The Battle of Sandy Creek


Emily Otis Gill

The following account was found in an old file of the Sandy Creek News for May 7, 1896 and is reproduced in this column because of the interesting description it gives of the War of 1812 and of life during the 18 th century. Mrs. Emily Otis Gill who wrote it was born in Ellisburg April 3, 1814. The battle of Sandy Creek occurred about one half mile from her father’s house when she was less than two months old. She lived to be nearly 98 and retained to the last her remarkably brilliant mind. Her reminiscences follow:

“I was born amidst the tumultuous scenes and casualties of ruthless war. My first remembrances were very antagonistic to our Canadian neighbors, as the British soldiers or Red Coats as they were called, had invaded our country or even our neighborhood for a battle was fought only one-half mile from our house.”

“I was named by one of our American officers after his sweetheart, with the promise of a golden eagle if he lived, but he died. A battle was fought within a half mile of our house. The balls flew by the house in too close proximity to please my mother, so she took her baby and fled to a place of safety, nothwithstanding they were keeping what was then called a tavern, modern hotel. Her old brick oven was full of meats and dainties for the officers as soon as the battle would be over. When she returned next morning the floor was covered with dead bodies and the blood was over the soles of her shoes and every available cotton thing was torn up for bandages for the living, not a small loss when cotton cloth was seventy-five cents a yard. My father was one of the men who helped to carry that large cable eighteen miles upon their shoulders. My longevity perhaps I inherited from my mother. The ages of herself and five sisters amounted to 515 years at the time of their death.”

“Times have changed wonderfully since then. Our grandmothers and mothers plied the spindle to make cloth whereby to clothe the family. Now it is made ready for our use. (If we can get the wherewithal to but it) If an animal died there was no loss. The hide was tanned in the good old fashioned way, not split and burned up by the new process, and it went to shoe the family when cold weather set in, also made in our own homes by traveling cobblers.”

“After my marriage I settled down as all farmers’ wives did at that time to a life of drudgery. I sometimes had some higher aspiration than making butter and cheese. As I sat musing one day these words came to me, Cease, cease these longings, peace be still, for fame ne’er followed in the track of Gill, but I can look back through my ancestral genealogy and trace such names as James Otis, signer of the Declaration of Independence; also Longfellow and others of note.

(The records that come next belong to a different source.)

(** * Outline document sync: renderer, marker parser and push/pull engine

    A shallow embedding of [outline_sync.py] (and of the backup routine of
    [outline_consolidate.py]) together with the properties of its
    synchronisation core.

    Python strings are sequences of Unicode code points: a character is a
    code point in [N], a string is a list of them.  Dictionaries are finite
    maps keyed by strings. *)

From Stdlib Require Import NArith ZArith Ascii String List Lia Bool.
From stdpp Require Import gmap list option.

Open Scope list_scope.

(** ** Strings *)

Abbreviation char := N (only parsing).
Abbreviation text := (list N) (only parsing).

(** An ASCII literal of the source, as code points. *)
Definition str (s : string) : text :=
  List.map N_of_ascii (list_ascii_of_string s).

Arguments str s%_string : simpl never.

(** [str.isspace] on one code point, the table of CPython
    ([_PyUnicode_IsWhitespace]); [\s] of [re] and [str.strip] both use it. *)
Definition is_space (c : char) : bool :=
  ((9 <=? c) && (c <=? 13) || (28 <=? c) && (c <=? 32) || (c =? 133) || (c =? 160)
   || (c =? 5760) || (8192 <=? c) && (c <=? 8202) || (c =? 8232) || (c =? 8233)
   || (c =? 8239) || (c =? 8287) || (c =? 12288))%N.

Definition ascii_digit (c : char) : bool := ((48 <=? c) && (c <=? 57))%N.

Definition ascii_alnum (c : char) : bool :=
  (ascii_digit c || (65 <=? c) && (c <=? 90) || (97 <=? c) && (c <=? 122))%N.

Definition NL : char := 10%N.

(** [s.startswith(p)] *)
Fixpoint startswith (p s : text) : bool :=
  match p, s with
  | [], _ => true
  | a :: p', b :: s' => (a =? b)%N && startswith p' s'
  | _ :: _, [] => false
  end.

(** [s == t] *)
Definition text_eqb (s t : text) : bool := bool_decide (s = t).

Fixpoint lstrip (s : text) : text :=
  match s with
  | c :: s' => if is_space c then lstrip s' else s
  | [] => []
  end.

Definition rstrip (s : text) : text := rev (lstrip (rev s)).

(** [s.strip()] *)
Definition strip (s : text) : text := rstrip (lstrip s).

(** [s.find(needle)]: index of the first occurrence. *)
Fixpoint find (needle s : text) : option nat :=
  if startswith needle s then Some 0
  else match s with
       | [] => None
       | _ :: s' => S <$> find needle s'
       end.

(** [needle in s] *)
Definition contains (needle s : text) : bool :=
  match find needle s with Some _ => true | None => false end.

(** [s.split('\n')] *)
Fixpoint split_lines (s : text) : list text :=
  match s with
  | [] => [[]]
  | c :: s' =>
      if (c =? NL)%N then [] :: split_lines s'
      else match split_lines s' with
           | l :: ls => (c :: l) :: ls
           | [] => [[c]]
           end
  end.

(** ["\n".join(lines)] *)
Fixpoint join_lines (ls : list text) : text :=
  match ls with
  | [] => []
  | [l] => l
  | l :: ls' => l ++ NL :: join_lines ls'
  end.

(** [s.replace('_', ' ')] *)
Definition replace_underscore (s : text) : text :=
  List.map (fun c => if (c =? 95)%N then 32%N else c) s.

(** ** Regular expressions

    The patterns of the source use literals, one-character classes under a
    greedy or lazy quantifier (possibly captured as a group) and
    back-references.  [rmatch] is the backtracking matcher of [re] on these:
    alternatives are tried in priority order and the first that lets the
    rest of the pattern match wins. *)

Inductive quant := Greedy | Lazy.

Inductive atom :=
| Lit (l : text)
| Rep (q : quant) (lo : nat) (cls : char -> bool) (cap : option nat)
| Backref (g : nat).

Abbreviation regex := (list atom) (only parsing).
Abbreviation groups := (gmap nat (list N)) (only parsing).

(** Length of the longest prefix of [s] inside the class. *)
Fixpoint span (cls : char -> bool) (s : text) : nat :=
  match s with
  | c :: s' => if cls c then S (span cls s') else 0
  | [] => 0
  end.

(** Repetition counts in the order the matcher tries them. *)
Definition candidates (q : quant) (lo hi : nat) : list nat :=
  match q with
  | Lazy => seq lo (S hi - lo)
  | Greedy => rev (seq lo (S hi - lo))
  end.

Fixpoint first_some {A B} (f : A -> option B) (l : list A) : option B :=
  match l with
  | [] => None
  | x :: l' => match f x with Some y => Some y | None => first_some f l' end
  end.

Definition set_cap (cap : option nat) (v : text) (gs : groups) : groups :=
  match cap with Some g => <[g := v]> gs | None => gs end.

(** Match [r] at the start of [s]: the text left after the match, and the
    groups. *)
Fixpoint rmatch (r : regex) (s : text) (gs : groups) : option (text * groups) :=
  match r with
  | [] => Some (s, gs)
  | Lit l :: r' =>
      if startswith l s then rmatch r' (drop (length l) s) gs else None
  | Rep q lo cls cap :: r' =>
      first_some (fun n => rmatch r' (drop n s) (set_cap cap (take n s) gs))
                 (candidates q lo (span cls s))
  | Backref g :: r' =>
      match gs !! g with
      | Some l => if startswith l s then rmatch r' (drop (length l) s) gs else None
      | None => None
      end
  end.

(** [re.search(r, s)]: the groups of the leftmost match. *)
Fixpoint search (r : regex) (s : text) : option groups :=
  match rmatch r s ∅ with
  | Some (_, gs) => Some gs
  | None => match s with
            | [] => None
            | _ :: s' => search r s'
            end
  end.

(** [re.finditer(r, s)]: the groups of the successive non-overlapping
    matches.  [skip] counts the characters of the current match still to be
    passed over.  (After a match of length zero the scan resumes one
    character further; no pattern of the source matches the empty string.) *)
Fixpoint finditer_from (r : regex) (skip : nat) (s : text) : list groups :=
  match skip with
  | S k => match s with
           | [] => []
           | _ :: s' => finditer_from r k s'
           end
  | O =>
      match rmatch r s ∅ with
      | Some (rest, gs) =>
          gs :: match s with
                | [] => []
                | _ :: s' => finditer_from r (length s - length rest - 1) s'
                end
      | None => match s with
                | [] => []
                | _ :: s' => finditer_from r 0 s'
                end
      end
  end.

Definition finditer (r : regex) (s : text) : list groups := finditer_from r 0 s.

(** [re.sub(r, '', s)]: [s] without its matches. *)
Fixpoint sub_from (r : regex) (skip : nat) (s : text) : text :=
  match skip with
  | S k => match s with
           | [] => []
           | _ :: s' => sub_from r k s'
           end
  | O =>
      match rmatch r s ∅ with
      | Some (rest, _) =>
          match s with
          | [] => []
          | c :: s' =>
              let n := length s - length rest in
              (if Nat.eqb n 0 then [c] else []) ++ sub_from r (n - 1) s'
          end
      | None => match s with
                | [] => []
                | c :: s' => c :: sub_from r 0 s'
                end
      end
  end.

Definition re_sub (r : regex) (s : text) : text := sub_from r 0 s.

So I often wonder why their shadow could not fall on me.”

“In 1837 I went from Buffalo to Syracuse and it took five days, now it takes five hours. Washington passed away only fourteen years before my birth. Lafayette visited this country in 1824, the year sister was born. Years later I was in Canada and a lady of my acquaintance bought some plates in Kingston that had the landing of Lafayette in New York on them and her husband was so mad he would not eat from them.”

“The first steamboat on Lake Ontario was long since my remembrance. From these low beginnings I have witnessed marvelous growths. Oceans are traversed by steam. The iron horse speeds its way from Maine to California in a marvelous short time. Allow me my friends to mention the things that science has wrought in the medical world. Years ago in performing a surgical operation no anesthetics were known. Patients had to succumb to the keen strokes of the knife until agony was too great to be endured and would sink beneath the fearful shock. I imagine that the next fifty years will not witness as many improvements as the last unless it is in electricity.”

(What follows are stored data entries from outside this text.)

(** X18: only the arrival of a loaded authentication state changes [sock].
    No event the library emits (a 401 close included) and no HTTP request
    clears or replaces the handle. *)
Theorem only_loaded_state_changes_sock (lib : Library) (before inputs : list Input)
    (Hnone : forallb (fun i => negb (isAuthStateReady i)) inputs = true) :
  sock (proc (runInputs lib inputs (runInputs lib before booted)))
  = sock (proc (runInputs lib before booted)).
Proof.
  assert (HS : Sound lib (runInputs lib before booted))
    by apply runInputs_Sound, booted_Sound.
  revert HS. generalize (runInputs lib before booted) as w.
  induction inputs as [|i inputs IH]; intros w HS; [reflexivity|].
  simpl in Hnone. apply andb_prop in Hnone as [Hi Hrest].
  apply negb_true_iff in Hi.
  simpl. rewrite (IH Hrest _ (step_Sound lib i w HS)).
  apply step_keeps_sock; assumption.
Qed.

Lemma only_loaded_state_changes_sock_witness :
  sock (proc (runInputs delivering
                [emitted 0 "connection.update" close401;
                 emitted 0 "connection.update" close428;
                 POST_send Text []; GET_status]
                (runInputs delivering [authState_ready someCreds] booted)))
  = Some (establishedSocket delivering someCreds).
Proof.
  rewrite (only_loaded_state_changes_sock delivering [authState_ready someCreds]
             [emitted 0 "connection.update" close401;
              emitted 0 "connection.update" close428;
              POST_send Text []; GET_status] eq_refl).
  reflexivity.
Defined.

Lemma runInputs_cons (lib : Library) (i : Input) (rest : list Input) (w : World) :
  runInputs lib (i :: rest) w = runInputs lib rest (step lib i w).
Proof. reflexivity. Qed.

(** Retried closes delivered one after the other only pile up suspended
    calls. *)
Lemma closes_pile_up (lib : Library) (authState : Js.Val) (socketNo : nat)
    (updates : list Js.Val) :
  Forall (fun u => isClose u = true /\ retried u = true) updates ->
  forall w,
    nth_error (sockets w) socketNo = Some (establishedSocket lib authState) ->
    sockets (runInputs lib (map (emitted socketNo "connection.update") updates) w)
      = sockets w
    /\ awaiting (proc (runInputs lib
                         (map (emitted socketNo "connection.update") updates) w))
       = (awaiting (proc w) ++ repeat fromCloseHandler (List.length updates))%list.
Proof.
  induction 1 as [|u rest [Hc Hr] _ IH]; intros w Hn.
  - simpl. rewrite app_nil_r. split; reflexivity.
  - rewrite map_cons, runInputs_cons.
    set (w' := step lib (emitted socketNo "connection.update" u) w).
    assert (Hw' : sockets w' = sockets w
                  /\ awaiting (proc w')
                     = (awaiting (proc w) ++ [fromCloseHandler])%list).
    { subst w'. cbn [step]. rewrite Hn. unfold perform; cbn [proc sockets].
      rewrite (emit_close _ _ _ _ Hc), Hr. split; reflexivity. }
    destruct Hw' as [Hs Ha].
    destruct (IH w') as [Hs' Ha']; [rewrite Hs; exact Hn|].
    rewrite Hs', Ha', Hs, Ha, <- app_assoc.
    split; reflexivity.
Qed.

“I have lived under the rule of eighteen presidents and the most vigorous campaign I ever witnessed was when William Henry Harrison was elected in 1840. I had eight brothers and sisters, five of whom are laid at rest; forty cousins, mostly gone, only one older than I am. My life has not been one of brightness or all gladness but tempered just enough with sadness that others woes I’ll not forget. If sorrow has overtaken me I have ever seen in it the hand of a loving Father and when the dark clouds passed away I could see a silver lining.”

Mrs. Emily (Otis) Gill

War of 1812 soldiers were: Charles Alton, Andrew Baker, John Baldwin, Daniel Bealls, Fred Canough, Asa Carpenter, Erastus Chappell, Peter Coon, B. Or L. Covey, William Cunningham, John and Smith Dunlap, Harmonius Ehle, Sam Goodrich Jr., Nicholas Gurley, Samuel Hadley, Isaac Harvey, Philip Helmer, Eben, Elias and Newell Howe, Oliver Hunter, Phineas Lilley, Isaac Mosier, Moses Morey, James T. Murphy, Pliny Nash, Nathan Noyes, Seth Porter Remington, Reuben Salisbury, Jonathan Snyder, Joseph Tucker, John Tuttle, James Upton, Benjamin and Isaac Weser and Christopher Wodell.